AI is not a feature upgrade. It is restructuring how decisions are made, how risk is managed, and how value is delivered across the built environment.
Firms that treat AI as a drafting assistant will fall behind.
Firms that redesign their architecture of information, accountability, and decision flow will lead.
In this session, I will introduce the Architecture of Intelligence, a strategic framework for ensuring that:
Design intent survives handover
Operational data feeds back into future design decisions
AI systems are grounded in structured, trustworthy information
Governance and incentives align across lifecycle phases
Intelligence scales across portfolios, not just individual projects
Owner expectations for accountability and measurable outcomes are met
This is not just a technology presentation.
It is a leadership conversation.
AI is already disrupting delivery models, contracts, authorship, and liability. Architects hold more strategic power than they realize, but only if they understand how to structure intelligence rather than just produce drawings.
The question is no longer whether AI will shape architecture.
The question is whether architects will shape AI’s role in the industry.
Kimon Onuma is a technology strategist with over 37 years at the intersection of the built environment, data, and systems interoperability. He is the founder of ONUMA, Inc., a pioneer in cloud-based solutions for BIM, GIS, and Digital Twins, delivering cloudBIM in 2000 when most still shipped CDs.

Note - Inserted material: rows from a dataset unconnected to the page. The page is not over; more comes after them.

(** * NLP query engine for employee data: a shallow embedding and its properties

  Part 1 follows the Python sources of the backend, one module each:
  - [backend/services/schema_discovery.py]     (module [schema_discovery])
  - [backend/services/text_to_sql.py]          (module [text_to_sql])
  - [backend/services/document_processor.py]   (module [document_processor])
  - [backend/core/cache.py]                    (module [cache])
  - [backend/services/query_engine.py]         (module [query_engine])
  - [backend/api/routes/documents.py]          (module [routes_documents])
  - [backend/api/routes/query.py]              (module [routes_query])
  - [backend/api/routes/database.py]           (module [routes_database])
  after the Python primitives they use (module [py]); it ends with sample
  data (modules [samples] and [fixtures]) and the vocabulary of the
  statements (module [spec]). Part 2 holds the properties, Part 3 further
  properties of the same code, of the schema analysis and of the routes.

  Modelling conventions.
  - A Python [str] is a [string]; the text handled is ASCII, so [lower] and
    [upper] act on the letters a-z / A-Z and leave every other character
    alone, exactly as Python does on ASCII text.
  - A regular expression is the scanner that finds its matches.
  - A Python exception is a value of type [exn]; code that may raise returns
    a [res], and [try ... except Exception] is [try_except].
  - A Python [dict] whose insertion order is observable is an association
    list updated in place ([dict_set]); the inverted index, whose order is
    never observed, is a [gmap].
  - A Python [set] is iterated in an order that depends on string hashing;
    the order is supplied by a [HashOrder].
  - What comes from outside (the files, the language model, the database,
    the Redis server, the clock) is a parameter.
  - The connexion to the database has a state; a coroutine on it is a
    function from the state to a result or an exception and the next
    state ([schema_discovery.io]).
  - A route responds or raises ([routes.outcome]); an [HTTPException]
    keeps its status code and detail. *)

From Stdlib Require Import ZArith QArith Qabs Ascii String.
From stdpp Require Import base decidable list strings pretty gmap sorting.

Local Open Scope nat_scope.

(* ===================================================================== *)
(** * Part 1: definitions                                                *)
(* ===================================================================== *)

(** ** Python primitives *)

Module py.

(** *** Characters *)

Definition code (c : ascii) : N := N_of_ascii c.

Definition is_upper (c : ascii) : bool :=
  ((65 <=? code c) && (code c <=? 90))%N.
Definition is_lower (c : ascii) : bool :=
  ((97 <=? code c) && (code c <=? 122))%N.
Definition is_digit (c : ascii) : bool :=
  ((48 <=? code c) && (code c <=? 57))%N.

(** the class [[a-zA-Z]] *)
Definition is_alpha (c : ascii) : bool := is_upper c || is_lower c.
(** the class [\w] on ASCII text: letters, digits and the underscore *)
Definition is_word (c : ascii) : bool :=
  is_alpha c || is_digit c || (code c =? 95)%N.
(** the characters removed by [str.strip()] on ASCII text:
    tab, newline, vertical tab, form feed, carriage return,
    the four separators 0x1c-0x1f, and the space *)
Definition is_space (c : ascii) : bool :=
  (((9 <=? code c) && (code c <=? 13))
   || ((28 <=? code c) && (code c <=? 31))
   || (code c =? 32))%N.

Definition ascii_lower (c : ascii) : ascii :=
  if is_upper c then ascii_of_N (code c + 32) else c.
Definition ascii_upper (c : ascii) : ascii :=
  if is_lower c then ascii_of_N (code c - 32) else c.

(** *** Strings *)

Fixpoint smap (f : ascii → ascii) (s : string) : string :=
  match s with
  | EmptyString => EmptyString
  | String c s' => String (f c) (smap f s')
  end.

(** [s.lower()] and [s.upper()] *)
Definition lower : string → string := smap ascii_lower.
Definition upper : string → string := smap ascii_upper.

(** [len(s)] *)
Definition len (s : string) : nat := String.length s.

Fixpoint sforall (P : ascii → bool) (s : string) : bool :=
  match s with
  | EmptyString => true
  | String c s' => P c && sforall P s'
  end.

(** [s.startswith(p)] *)
Fixpoint startswith (p s : string) : bool :=
  match p, s with
  | EmptyString, _ => true
  | String _ _, EmptyString => false
  | String a p', String b s' =>
      if decide (a = b) then startswith p' s' else false
  end.

(** [needle in hay] on strings: substring test *)
Fixpoint contains (needle hay : string) : bool :=
  startswith needle hay ||
  match hay with
  | EmptyString => false
  | String _ hay' => contains needle hay'
  end.

(** [s.lstrip(chars)], [s.rstrip(chars)] for a character class *)
Fixpoint lstrip_by (P : ascii → bool) (s : string) : string :=
  match s with
  | EmptyString => EmptyString
  | String c s' => if P c then lstrip_by P s' else s
  end.
Definition rstrip_by (P : ascii → bool) (s : string) : string :=
  String.rev (lstrip_by P (String.rev s)).
Lemma mfor_Err {S E X} (P : E -> Prop) (xs : list X) (body : X -> method S E unit) s s' e :
  (forall x s s' e, body x s = (s', Err e) -> P e) -> mfor xs body s = (s', Err e) -> P e.
Proof.
  intros Hb. revert s. induction xs as [|x xs IH]; intros s; simpl; [done|].
  intros [H|(s1 & u & _ & H)]%mthen_Err; eauto.
Qed.

(** Split boolean guards into facts [lia] and [congruence] understand. *)
Ltac bool_inv :=
  repeat match goal with
  | H : (_ || _) = false |- _ => apply orb_false_iff in H as [? ?]
  | H : (_ && _) = true |- _ => apply andb_true_iff in H as [? ?]
  | H : negb _ = true |- _ => apply negb_true_iff in H
  | H : negb _ = false |- _ => apply negb_false_iff in H
  | H : bool_decide _ = true |- _ => apply bool_decide_eq_true in H
  | H : bool_decide _ = false |- _ => apply bool_decide_eq_false in H
  | H : (_ =? _) = true |- _ => apply N.eqb_eq in H
  | H : (_ =? _) = false |- _ => apply N.eqb_neq in H
  | H : (_ <? _) = true |- _ => apply N.ltb_lt in H
  | H : (_ <? _) = false |- _ => apply N.ltb_ge in H
  | H : (_ <=? _) = true |- _ => apply N.leb_le in H
  | H : (_ <=? _) = false |- _ => apply N.leb_gt in H
  | H : eqb _ _ = true |- _ => apply eqb_prop in H
  end.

A Fellow of the American Institute of Architects and Co-Chair of the Buildings Committee at buildingSMART USA, Kimon has long championed open standards and owner-driven digital ecosystems. He has led projects with the U.S. State Department, Department of Defense, Veterans Affairs, Homeland Security, GSA, and California Community Colleges, always emphasizing outcomes over hype and real-world implementation over theory.
In 2025, he launched ZAiMAP, the culmination of decades of work, a system-of-systems connecting BIM, GIS, sensors, AI, and people to deliver situational awareness at scale. It’s not a new platform but the evolution of a philosophy: that intelligence, not data, is the most sustainable resource.
Kimon created BIMStorm in 2007 to prototype open collaboration across disciplines and continues to advocate for transparency, interoperability, and informed environments. He contributes regularly to AutomatedBuildings.com, writing on open source, AI, and the shift from isolated tools to connected intelligence for cities and owners.
Kimon has presented at more than 400 events globally and authored numerous industry journals, including the 2006 AIA Report on Integrated Practice, "The 21st Century Practitioner," and was the past chair of the 2013 AIA TAP Chair.